[Libreoffice-commits] mso-dumper.git: 2 commits - src/docrecord.py src/docstream.py
Miklos Vajna
vmiklos at kemper.freedesktop.org
Thu May 23 03:14:46 PDT 2013
src/docrecord.py | 54 +++++++++++++++++++++++++++---------------------------
src/docstream.py | 23 ++++++++++++++---------
2 files changed, 41 insertions(+), 36 deletions(-)
New commits:
commit 953c2e65c059c8542b977d7a42fccf26b0397e66
Author: Miklos Vajna <vmiklos at suse.cz>
Date: Thu May 23 12:13:17 2013 +0200
WordDocumentStream::__cpToOffset: use binary search
before:
$ time ./doc-dump.py fdo39958-1.doc > out.xml
real 11m51.771s
user 11m49.455s
sys 0m0.099s
after:
$ time ./doc-dump.py fdo39958-1.doc > out.xml
real 0m42.294s
user 0m42.023s
sys 0m0.058s
diff --git a/src/docstream.py b/src/docstream.py
index d147b82..cc0766b 100644
--- a/src/docstream.py
+++ b/src/docstream.py
@@ -12,6 +12,7 @@ from docdirstream import DOCDirStream
import docrecord
import globals
import sys
+import bisect
class DOCFile:
"""Represents the whole word file - feed will all bytes."""

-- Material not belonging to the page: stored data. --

(** Lines 38-44. *)
Definition classify (triggered containsSpecial : bool) : BlockType * bool :=
  if triggered then (POST_SPECIAL, true)
  else if containsSpecial then (SPECIAL_TRIGGER, true)
  else (NORMAL, false).

(** Line 47: the template literal of the identifier. *)
Definition blockId (index chunkLength : nat) : str :=
  lit "block-" ++ fileId ++ lit "-" ++ decimal index ++ lit "-" ++ decimal chunkLength.

(** Lines 24-55: one iteration. *)
Definition body (st : LoopState) : LoopState :=
  let endPos := chooseEnd (currentPos st) in
  let chunk := slice sanitizedText (currentPos st) endPos in
  let containsSpecial := includes chunk marker in
  let '(ty, triggered) := classify (specialTriggered st) containsSpecial in
  let block := mkBlock (blockId (length (result st)) (length chunk)) chunk ty in
  let swallowed := charIs sanitizedText endPos LF in
  mkState (if swallowed then endPos + 1 else endPos)
          triggered
          (result st ++ [block])
          (trace st ++ [mkBoundary (currentPos st) endPos (breakKind (currentPos st)) swallowed]).

(** Lines 23-58: the loop.  [None] is an execution that is still running
    when the fuel is spent. *)
Fixpoint loop (fuel : nat) (st : LoopState) : option LoopState :=
  if currentPos st <? len sanitizedText then
    match fuel with
    | O => None
    | S fuel' => loop fuel' (body st)
    end
  else Some st.

End Loop.

(** Lines 17-19. *)
Definition initial : LoopState := mkState 0 false [] [].

(** The whole of [splitText], with its final state.  The loop is given one
    more iteration than the text has characters; [run_ends] shows that this
    is enough whenever the chunk length is positive. *)
Definition run (maxChunkLength : Z) (marker fileId text : str) : option LoopState :=
  let sanitizedText := sanitize text in
  loop maxChunkLength marker fileId sanitizedText (S (length sanitizedText)) initial.

Definition splitTextWith (maxChunkLength : Z) (marker fileId text : str)
  : option (list TextBlock) :=
  option_map result (run maxChunkLength marker fileId text).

@@ -932,9 +933,7 @@ class WordDocumentStream(DOCDirStream):
def __cpToOffset(self, cp):
"""Implements 2.4.1 Retrieving Text."""
plcPcd = self.clx.pcdt.plcPcd
- for i in range(len(plcPcd.aCp)):
- if plcPcd.aCp[i] <= cp:
- index = i
+ index = bisect.bisect_right(plcPcd.aCp, cp) - 1
aPcd = plcPcd.aPcd[index]
fcCompressed = aPcd.fc
if fcCompressed.fCompressed == 1:
commit 3d77a214bf257e79f5fcbe09079c139d67100069
Author: Miklos Vajna <vmiklos at suse.cz>
Date: Wed May 22 21:44:50 2013 +0200
doc: handle fWhichTblStm != 1
fdo37057-1.doc is a reproducer for this.
diff --git a/src/docrecord.py b/src/docrecord.py
index 570269d..a14f81e 100644
--- a/src/docrecord.py
+++ b/src/docrecord.py
@@ -99,7 +99,7 @@ class FBKF(DOCDirStream):
class PlcfBkf(DOCDirStream, PLC):
"""A PLCFBKF is a PLC whose data elements are FBKF structures."""
def __init__(self, mainStream, offset, size):
- DOCDirStream.__init__(self, mainStream.doc.getDirectoryStreamByName("1Table").bytes, mainStream = mainStream)
+ DOCDirStream.__init__(self, mainStream.getTableStream().bytes, mainStream = mainStream)
PLC.__init__(self, size, 4) # 4 is defined by 2.8.10
self.pos = offset
self.size = size
@@ -152,7 +152,7 @@ class Fld(DOCDirStream):
class PlcFld(DOCDirStream, PLC):
"""The Plcfld structure specifies the location of fields in the document."""
def __init__(self, mainStream):
- DOCDirStream.__init__(self, mainStream.doc.getDirectoryStreamByName("1Table").bytes, mainStream = mainStream)
+ DOCDirStream.__init__(self, mainStream.getTableStream().bytes, mainStream = mainStream)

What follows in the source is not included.